Exercise - After finding the line with "(s : string)" in the entries below, retype exactly each line from there through the line with "that accepts [target]. *)", including that final line.

Collected data entries:

(** * Specification-side definitions

    What the statements below are phrased with. *)

(** The check behind [doy2md]: the month and the day add up to the day of
    the year and lie within the month. *)
Definition doy_ok (leap : bool) (n : Z) : bool :=
  let '(m, d) := doy2md n leap in
  (DAYS_BEFORE_MONTH m + (if (2 <? m) && leap then 1 else 0) + d =? n + 1)
  && (1 <=? m) && (m <=? 12) && (1 <=? d)
  && (d <=? (if (m =? 2) && leap then 29 else DAYS_IN_MONTH m)).


(** A call is [safe] when it comes back, with a value or with an exception
    that [except Exception] catches. *)
Definition safe {A} (c : outcome A) : Prop :=
  match c with
  | Returns _ => True
  | Raises e => is_Exception (exn_cls e) = true
  | Hangs => False
  end.


(** The factor table in the specification's words: meters per unit. *)
Definition factor (unit : pystr) : Q :=
  if pystr_eqb unit (py "km") then 1000
  else if pystr_eqb unit (py "m") then 1
  else if pystr_eqb unit (py "cm") then 0.01
  else if pystr_eqb unit (py "miles") then 1609.34
  else if pystr_eqb unit (py "yards") then 0.9144
  else if pystr_eqb unit (py "feet") then 0.3048
  else if pystr_eqb unit (py "inches") then 0.0254
  else 0.

(** The normal floats: finite, with a significand of 53 bits.  A result
    that is normal came with neither overflow nor underflow. *)
Definition float_is_normal (x : float) : bool :=
  match x with
  | S754_finite _ m _ => 2 ^ 52 <=? Z.pos m
  | _ => false
  end.

(** The normal floats whose exponent lies between [lo] and [hi]: a
    significand [m] of exactly 53 bits at an exponent [e], standing for
    [m * 2^e], so of a magnitude from [2^(lo + 52)] to [2^(hi + 53)]. *)
Definition float_within (lo hi : Z) (x : float) : bool :=
  match x with
  | S754_finite _ m e =>
      (2 ^ 52 <=? Z.pos m) && (Z.pos m <? 2 ^ 53) && (lo <=? e) && (e <=? hi)
  | _ => false
  end.

(** The value in meters [unit_conversion_tool] computes on its way: the
    product of the value and the factor of its unit. *)
Definition value_in_m (x : float) (unit : pystr) : float :=
  match dict_get unit (conversion_to_m (A := binary64)) with
  | Some from_factor => fmul x from_factor
  | None => S754_nan
  end.

(** A magnitude with a sign bit. *)
Definition signed (s : bool) (v : Q) : Q := if s then (- v)%Q else v.

(** [located N D mrs]: the shift record [mrs] of the rounding stands for the
    fraction [N / D]: its significand is the integer part, its round bit
    tells whether the rest reaches one half, its sticky bit whether
    anything is left beyond that. *)
Definition located (N D : Z) (mrs : shr_record) : Prop :=
  0 < D /\ 0 <= shr_m mrs
  /\ (2 * shr_m mrs + Z.b2z (shr_r mrs)) * D <= 2 * N
  /\ 2 * N < (2 * shr_m mrs + Z.b2z (shr_r mrs) + 1) * D
  /\ (shr_s mrs = false <-> 2 * N = (2 * shr_m mrs + Z.b2z (shr_r mrs)) * D).

(** Lower case on ASCII, in the specification's words: the capital letters
    [A] to [Z] become [a] to [z], everything else stays. *)
Definition ascii_lower (c : N) : N :=
  if ((65 <=? c) && (c <=? 90))%N then (c + 32)%N else c.


(** Calendar order. *)
Definition date_before (a b : date) : Prop :=
  year a < year b
  \/ (year a = year b /\ month a < month b)
  \/ (year a = year b /\ month a = month b /\ day a < day b).

(** The shifts [date_tool] can carry out: a day count [timedelta] accepts,
    landing on a day that exists. *)
Definition within_range (base : date) (shift : Z) : Prop :=
  Z.abs shift <= 999999999 /\ 1 <= toordinal base + shift <= MAXORDINAL.

(** [sub] occurs in [s] at position [i]. *)
Definition occurs_at (sub s : pystr) (i : nat) : Prop :=
  firstn (List.length sub) (skipn i s) = sub.

(** [disjoint_from sub s start ps]: [ps] lists, in increasing order,
    positions from [start] on at which [sub] occurs in [s], no occurrence
    reaching into the next. *)
Inductive disjoint_from (sub s : pystr) : nat -> list nat -> Prop :=
| disjoint_nil start : disjoint_from sub s start []
| disjoint_cons start i rest :
    (start <= i)%nat ->
    occurs_at sub s i ->
    disjoint_from sub s (i + List.length sub) rest ->
    disjoint_from sub s start (i :: rest).

(** The sentence [text_analysis_tool] builds. *)
Definition sentence (character : pystr) (count : Z) (text : pystr) : pystr :=
  py "The character '" ++ character ++ py "' appears "
  ++ str_int count ++ py " times in '" ++ text ++ py "'".

(** The tool messages of a round: one per call, in the order of the calls,
    each carrying the identifier of its call. *)
Definition tool_messages (calls : list tool_call) (results : list pystr)
  : list message :=
  map (fun cr => ToolMessage (call_id (fst cr)) (snd cr)) (combine calls results).

(** [results] are what the dispatcher returned for [calls], one by one, each
    payload having decoded. *)
Definition answered {RT : Runtime} (calls : list tool_call)
    (results : list pystr) : Prop :=
  Forall2 (fun c r =>
             exists params,
               json_loads (function_arguments c) = Returns params
               /\ call_tool (function_name c) params = Returns r)
          calls results.

(** ** Arithmetic expressions

    The grammar of arithmetic with the standard precedence, over tokens:
    a sum is a chain of terms joined by [+] and [-], a term a chain of
    factors joined by [*] and [/], both read from the left; a factor is a
    number, a sum in parentheses or a signed factor. *)
Inductive level := LSum | LTerm | LFactor.

Inductive derives : level -> list token -> expr -> Prop :=
| derives_number n : derives LFactor [TInt n] (EInt n)
| derives_paren ts e :
    derives LSum ts e -> derives LFactor (TLParen :: ts ++ [TRParen]) e
| derives_plus ts e :
    derives LFactor ts e -> derives LFactor (TPlus :: ts) (EPos e)
| derives_minus ts e :
    derives LFactor ts e -> derives LFactor (TMinus :: ts) (ENeg e)
| derives_factor ts e : derives LFactor ts e -> derives LTerm ts e
| derives_times ts1 ts2 e1 e2 :
    derives LTerm ts1 e1 -> derives LFactor ts2 e2 ->
    derives LTerm (ts1 ++ TStar :: ts2) (EBin Mul e1 e2)
| derives_over ts1 ts2 e1 e2 :
    derives LTerm ts1 e1 -> derives LFactor ts2 e2 ->
    derives LTerm (ts1 ++ TSlash :: ts2) (EBin Div e1 e2)
| derives_term ts e : derives LTerm ts e -> derives LSum ts e
| derives_add ts1 ts2 e1 e2 :
    derives LSum ts1 e1 -> derives LTerm ts2 e2 ->
    derives LSum (ts1 ++ TPlus :: ts2) (EBin Add e1 e2)
| derives_sub ts1 ts2 e1 e2 :
    derives LSum ts1 e1 -> derives LTerm ts2 e2 ->
    derives LSum (ts1 ++ TMinus :: ts2) (EBin Sub e1 e2).
Lemma run_ok ops : ∀ m,
  disciplined_run ops m →
  consistent m ∧ keyed m →
  consistent (run ops m) ∧ keyed (run ops m).
Proof.
  induction ops as [|o ops IH]; intros m Hd Hm; simpl; [done|].
  destruct Hd as [Ho Hd]. apply IH; [done|].
  destruct o as [e|i u|i]; simpl in *.
  - by apply add_fresh_ok.
  - by apply update_ok.
  - by apply remove_ok.
Qed.

(** Under the calling discipline (fresh ids on [add], no id change on
    [update]) every sequence of add, update and remove from the empty
    store leaves all four indices exact, and every entity stored under
    its own id. *)
Theorem disciplined_run_consistent ops :
  disciplined_run ops Store.empty →
  consistent (run ops Store.empty) ∧ keyed (run ops Store.empty).
Proof.
  intros Hd. apply run_ok; [done|]. split; [apply consistent_empty|apply keyed_empty].
Qed.

Lemma disciplined_run_consistent_witness :
  consistent (run [OAdd guard_npc; OUpdate "e1" (mkPartial None (Some "item") None);
                   ORemove "e1"; OAdd guard_item] Store.empty) ∧
  keyed (run [OAdd guard_npc; OUpdate "e1" (mkPartial None (Some "item") None);
              ORemove "e1"; OAdd guard_item] Store.empty).
Proof.
  apply disciplined_run_consistent. simpl. repeat split; try (by left).
  all: vm_compute; reflexivity.
Defined.

Lemma get_add e m : get (id e) (add e m) = Some e.
Proof. unfold get, add. simpl. apply lookup_insert_eq. Qed.

Lemma remove_stored i e m :
  get i m = Some e → remove i m = (delete_entity i (removeFromIndices e m), true).
Proof. unfold get, remove. by intros ->. Qed.

Lemma get_remove i m : get i (fst (remove i m)) = None.
Proof.
  unfold get, remove. destruct (entities m !! i) eqn:He; simpl; [|done].
  apply lookup_delete_eq.
Qed.

(** C3 (the code breaks it): adding an entity whose id is already stored
    overwrites the record without un-indexing the old one. After
    [add(guard_npc); add(guard_item)] the store holds the item under
    ["e1"], yet the type index still lists ["e1"] under ["npc"]; and after
    [remove("e1")] nothing is stored under ["e1"] while the index keeps
    listing it. *)
Theorem add_existing_id_leaves_stale_entry :
  let m := run [OAdd guard_npc; OAdd guard_item] Store.empty in
  let m' := run [ORemove "e1"] m in
  (get "e1" m = Some guard_item ∧ listed (byType m) "npc" "e1" ∧ ¬ consistent m) ∧
  (get "e1" m' = None ∧ listed (byType m') "npc" "e1" ∧ ¬ consistent m').
Proof.
  set (m := run [OAdd guard_npc; OAdd guard_item] Store.empty).
  set (m' := run [ORemove "e1"] m).
  assert (Hget : get "e1" m = Some guard_item) by apply (get_add guard_item).
  assert (Hget' : get "e1" m' = None) by apply get_remove.
  assert (Hm : listed (byType m) "npc" "e1").
  { unfold m. simpl. rewrite !listed_index_add. right; by left. }
  assert (Hm' : listed (byType m') "npc" "e1").
  { unfold m'. simpl. rewrite (remove_stored _ _ _ Hget). simpl.
    rewrite listed_index_delete. split; [exact Hm|]. intros [? _]; discriminate. }
  split; (split; [assumption|split; [assumption|]]); intros [Ht _ _ _].
  - apply (Ht "npc" "e1") in Hm as (e & He & Hty).
    change (get "e1" m = Some e) in He.
    rewrite Hget in He. by inversion He; subst.
  - apply (Ht "npc" "e1") in Hm' as (e & He & Hty).
    change (get "e1" m' = Some e) in He. congruence.
Qed.

End StoreFacts.

Section QueryFacts.
Import Store.

Lemma elem_of_fetch ids m e :
  e ∈ fetch ids m ↔ ∃ i, i ∈ ids ∧ entities m !! i = Some e.
Proof.
  unfold fetch. rewrite list_elem_of_omap.
  setoid_rewrite elem_of_elements. done.
Qed.

Lemma elem_of_filter_opt {A} (o : option A) (P : A → Entity → bool) (l : list Entity) e :
  e ∈ match o with Some a => List.filter (P a) l | None => l end ↔
  e ∈ l ∧ ∀ a, o = Some a → P a e = true.
Proof.
  destruct o as [a|].
  - rewrite !list_elem_of_In, filter_In. naive_solver.
  - naive_solver.
Qed.
(** * multiflight: request coalescing for batch key lookups

    A shallow embedding of [multiflight.go].  The group's registry and the
    maps that loaders and [Do] return are Go maps, whose index expressions,
    assignments and [delete] go by Go's [==] on keys.  Entries live in a heap
    indexed by pointer, and a call of [Do] is a small thread whose atomic
    steps are the two critical sections of the source (guarded by [g.mu]),
    the loader call made outside the lock, and one step per [e.wg.Wait()] of
    the result loop.  Concurrent callers are interleavings of such threads. *)

From stdpp Require Import gmap strings list fin_maps relations pretty.
From Stdlib Require Import ZArith.

Local Open Scope Z_scope.

(** ** Go errors

    The source uses [errors.New] and [errors.Is].  An [error] value is a
    pointer to an error object, and [addr] is that pointer: [==] on two
    errors compares the pointers.  [errorString] is what [errors.New]
    returns, [wrapError] what [fmt.Errorf] returns with the verb percent-w
    (it has an [Unwrap] method), and [customError] is an error type of the
    caller's own with a method [Is(target error) bool], given as a predicate
    on the target's pointer. *)
Inductive error : Type :=
| errorString (addr : nat) (s : string)
| wrapError (addr : nat) (msg : string) (err : error)
| customError (addr : nat) (msg : string) (accepts : nat → bool).

Definition addr_of (e : error) : nat :=
  match e with
  | errorString a _ | wrapError a _ _ | customError a _ _ => a
  end.

(** [errors.Is(err, target)]: walk the [Unwrap] chain of [err] and report
    whether some error of the chain is [==] to [target] or has an [Is] method
    that accepts [target]. *)
Fixpoint errors_Is (err target : error) : bool :=
  Nat.eqb (addr_of err) (addr_of target) ||
  match err with
  | errorString _ _ => false
  | wrapError _ _ inner => errors_Is inner target
  | customError _ _ accepts => accepts (addr_of target)
  end.

(** [var errResultNotFound = errors.New("result not found")]: allocated once
    when the package is initialised; it is given address 0. *)
Definition errResultNotFound : error := errorString 0 "result not found".

(** ** Keys and Go maps

    [K comparable] admits key types with values that are not equal to
    themselves: a [float64] NaN, or a struct or an array that holds one.
    [reflexive k] is the outcome of [k == k].  The keys that are equal to
    themselves are taken up to [==]: two of them are [==] exactly when they
    are the same value of [K]; a key that is not equal to itself is [==] to
    no key.  [==] on keys never panics (the key type is not an interface
    type). *)
Class Comparable (K : Type) := reflexive : K → bool.

Section GoMap.
Context {K : Type} `{Countable K} `{!Comparable K} {X : Type}.

(** A [map[K]X].  [live] holds the bindings of the keys that are equal to
    themselves.  [dead] holds, in the order they were made, the bindings
    made under keys that are not: [len] counts them and [range] visits them,
    but no index expression finds them, no assignment replaces them and no
    [delete] removes them. *)
Record gomap : Type := GoMap { live : gmap K X; dead : list (K * X) }.

(** [make(map[K]X)]; also a nil map, as long as it is only read. *)
#[global] Instance gomap_empty : Empty gomap := GoMap ∅ [].

(** [x, has := m[k]] *)
#[global] Instance gomap_lookup : Lookup K X gomap :=
  λ k m, if reflexive k then live m !! k else None.

(** [m[k] = x] *)
#[global] Instance gomap_insert : Insert K X gomap :=
  λ k x m,
    if reflexive k then GoMap (<[k := x]> (live m)) (dead m)
    else GoMap (live m) (dead m ++ [(k, x)]).

(** [delete(m, k)] *)
#[global] Instance gomap_delete : Delete K gomap :=
  λ k m, if reflexive k then GoMap (delete k (live m)) (dead m) else m.

(** [len(m)] *)
Definition len (m : gomap) : nat := size (live m) + length (dead m).

End GoMap.

Arguments gomap : clear implicits.
Arguments gomap K {_ _} X.
Arguments GoMap {K _ _ X} live dead.

(** A pointer [*ent[K, V]] is an index into the heap of entries. *)
Abbreviation loc := nat (only parsing).

Section Multiflight.
(** [K comparable], [V any]; [zero] is Go's zero value of [V], the content
    of a fresh [ent.val]; [Ctx] is [context.Context]. *)
Context {K : Type} `{Countable K} `{!Comparable K} {V : Type} (zero : V) {Ctx : Type}.

(** [type ent struct { wg sync.WaitGroup; key K; val V; err error }];
    [wg] is the WaitGroup's counter and a nil [err] is [None]. *)
Record ent : Type := Ent { wg : Z; key : K; val : V; err : option error }.

(** [type Loader func(ctx, keys []K) (map[K]V, error)]; a nil map or a nil
    error is [None].  A call of [Do] invokes its loader at most once, so a
    function of the context and the keys stands for any loader that returns;
    each call carries its own. *)
Definition Loader : Type := Ctx → list K → option (gomap K V) * option error.

(** The shared state: the group's map [g.m] ([None] while it is nil), the
    heap of entries allocated by [new(ent[K, V])], and the sequence of
    loader invocations made so far, each with the number of the call of
    [Do] that made it and the key list the loader was passed. *)
Record World : Type := MkWorld {
  g_m : option (gomap K loc);
  heap : list ent;
  calls : list (nat * list K)
}.

(** The registry as a map: indexing or ranging over a nil map behaves as
    over an empty one. *)
Definition registry (w : World) : gomap K loc := default ∅ (g_m w).

(** [new(ent[K, V])], [e.key = key], [e.wg.Add(1)]. *)
Definition new_ent (k : K) : ent := Ent 1 k zero None.

(** The loop of lines 49-60, run inside the first critical section. *)
Fixpoint register (keys : list K) (m : gomap K loc) (h : list ent)
    (ents missEnts : list loc) : gomap K loc * list ent * list loc * list loc :=
  match keys with
  | [] => (m, h, ents, missEnts)
  | k :: keys' =>
      match m !! k with
      | Some e => register keys' m h (ents ++ [e]) missEnts
      | None =>
          let e := length h in
          register keys' (<[k := e]> m) (h ++ [new_ent k])
            (ents ++ [e]) (missEnts ++ [e])
      end
  end.

(** Lines 41-61: the first critical section of [Do]; it returns the new
    state with [ents] and [missEnts]. *)
Definition lockedRegister (w : World) (keys : list K)
    : World * list loc * list loc :=
  let m0 := match g_m w with Some m => m | None => ∅ end in
  let '(m, h, ents, missEnts) := register keys m0 (heap w) [] [] in
  (MkWorld (Some m) h (calls w), ents, missEnts).

(** [setCallResult]: [e.val = v; e.wg.Done(); delete(g.m, e.key)].  A
    pointer of the program always points into the heap. *)
Definition setCallResult (w : World) (e : loc) (v : V) : World :=
  match heap w !! e with
  | Some en =>
      MkWorld (delete (key en) <$> g_m w)
              (<[e := Ent (wg en - 1) (key en) v (err en)]> (heap w))
              (calls w)
  | None => w
  end.
(** *** The folder loop *)

Lemma find_folder_S (fuel : nat) (images_source : string)
    (wnid_labels : list string) (class_index : Z) :
  find_folder (S fuel) images_source wnid_labels class_index =
    (wnid <- lift (list_getitem wnid_labels class_index) ;;
     let folder := os.path.join wnid "images" in
     found <- os.path.exists_ (os.path.join images_source folder) ;;
     if found then ret folder
     else find_folder fuel images_source wnid_labels class_index).
Proof. reflexivity. Qed.

Lemma repeat_snoc_app {A} (x : A) (n : nat) (l : list A) :
  repeat x n ++ x :: l = x :: repeat x n ++ l.
Proof.
  induction n as [|n IH]; [reflexivity|].
  cbn [repeat app]. rewrite IH. reflexivity.
Qed.

Lemma find_folder_index_error (fuel : nat) (images_source : string)
    (wnid_labels : list string) (class_index : Z) (e : exn) (w : world) :
  list_getitem wnid_labels class_index = Err e ->
  find_folder (S fuel) images_source wnid_labels class_index w = Raise e w.
Proof.
  intros E. rewrite find_folder_S. unfold bind. rewrite E. reflexivity.
Qed.

Lemma find_folder_found (fuel : nat) (images_source : string)
    (wnid_labels : list string) (class_index : Z) (wnid : string) (n : node)
    (w : world) :
  list_getitem wnid_labels class_index = Ok wnid ->
  resolve (fs w) (os.path.join images_source (os.path.join wnid "images")) = Some n ->
  find_folder (S fuel) images_source wnid_labels class_index w =
    Ret (os.path.join wnid "images")
        (logged (EvExists (os.path.join images_source (os.path.join wnid "images"))) w).
Proof.
  intros E Hn. rewrite find_folder_S. unfold bind at 1. rewrite E.
  cbn [lift ret]. cbn zeta. unfold bind. rewrite exists_run, Hn. reflexivity.
Qed.

Lemma find_folder_missing (fuel : nat) (images_source : string)
    (wnid_labels : list string) (class_index : Z) (wnid : string) (w : world) :
  list_getitem wnid_labels class_index = Ok wnid ->
  resolve (fs w) (os.path.join images_source (os.path.join wnid "images")) = None ->
  find_folder fuel images_source wnid_labels class_index w = Timeout
            (mk_world (fs w) (gen w)
               (repeat (EvExists (os.path.join images_source (os.path.join wnid "images")))
                       fuel ++ log w)).
Proof.
  intros E. revert w. induction fuel as [|fuel IH]; intros w Hn.
  - destruct w; reflexivity.
  - rewrite find_folder_S. unfold bind at 1. rewrite E.
    cbn [lift ret]. cbn zeta. unfold bind. rewrite exists_run, Hn.
    rewrite IH by exact Hn. cbn [fs gen log repeat app].
    rewrite repeat_snoc_app. reflexivity.
Qed.

Lemma find_folder_Ret_inv (fuel : nat) (images_source : string)
    (wnid_labels : list string) (class_index : Z) (folder : string)
    (w w' : world) :
  find_folder fuel images_source wnid_labels class_index w = Ret folder w' ->
  exists wnid,
    list_getitem wnid_labels class_index = Ok wnid /\
    folder = os.path.join wnid "images" /\
    resolve (fs w) (os.path.join images_source folder) <> None /\
    w' = logged (EvExists (os.path.join images_source folder)) w.
Proof.
  destruct fuel as [|fuel]; [discriminate|].
  destruct (list_getitem wnid_labels class_index) as [wnid|e] eqn:E.
  - destruct (resolve (fs w) (os.path.join images_source (os.path.join wnid "images")))
      as [n|] eqn:Hn.
    + rewrite (find_folder_found _ _ _ _ _ _ _ E Hn). intros [= <- <-].
      exists wnid. repeat split; try reflexivity. rewrite Hn. discriminate.
    + rewrite (find_folder_missing _ _ _ _ _ _ E Hn). discriminate.
  - rewrite (find_folder_index_error _ _ _ _ _ _ E). discriminate.
Qed.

Exercise result -
| errorString (addr : nat) (s : string)
| wrapError (addr : nat) (msg : string) (err : error)
| customError (addr : nat) (msg : string) (accepts : nat → bool).

Definition addr_of (e : error) : nat :=
  match e with
  | errorString a _ | wrapError a _ _ | customError a _ _ => a
  end.

(** [errors.Is(err, target)]: walk the [Unwrap] chain of [err] and report
    whether some error of the chain is [==] to [target] or has an [Is] method
    that accepts [target]. *)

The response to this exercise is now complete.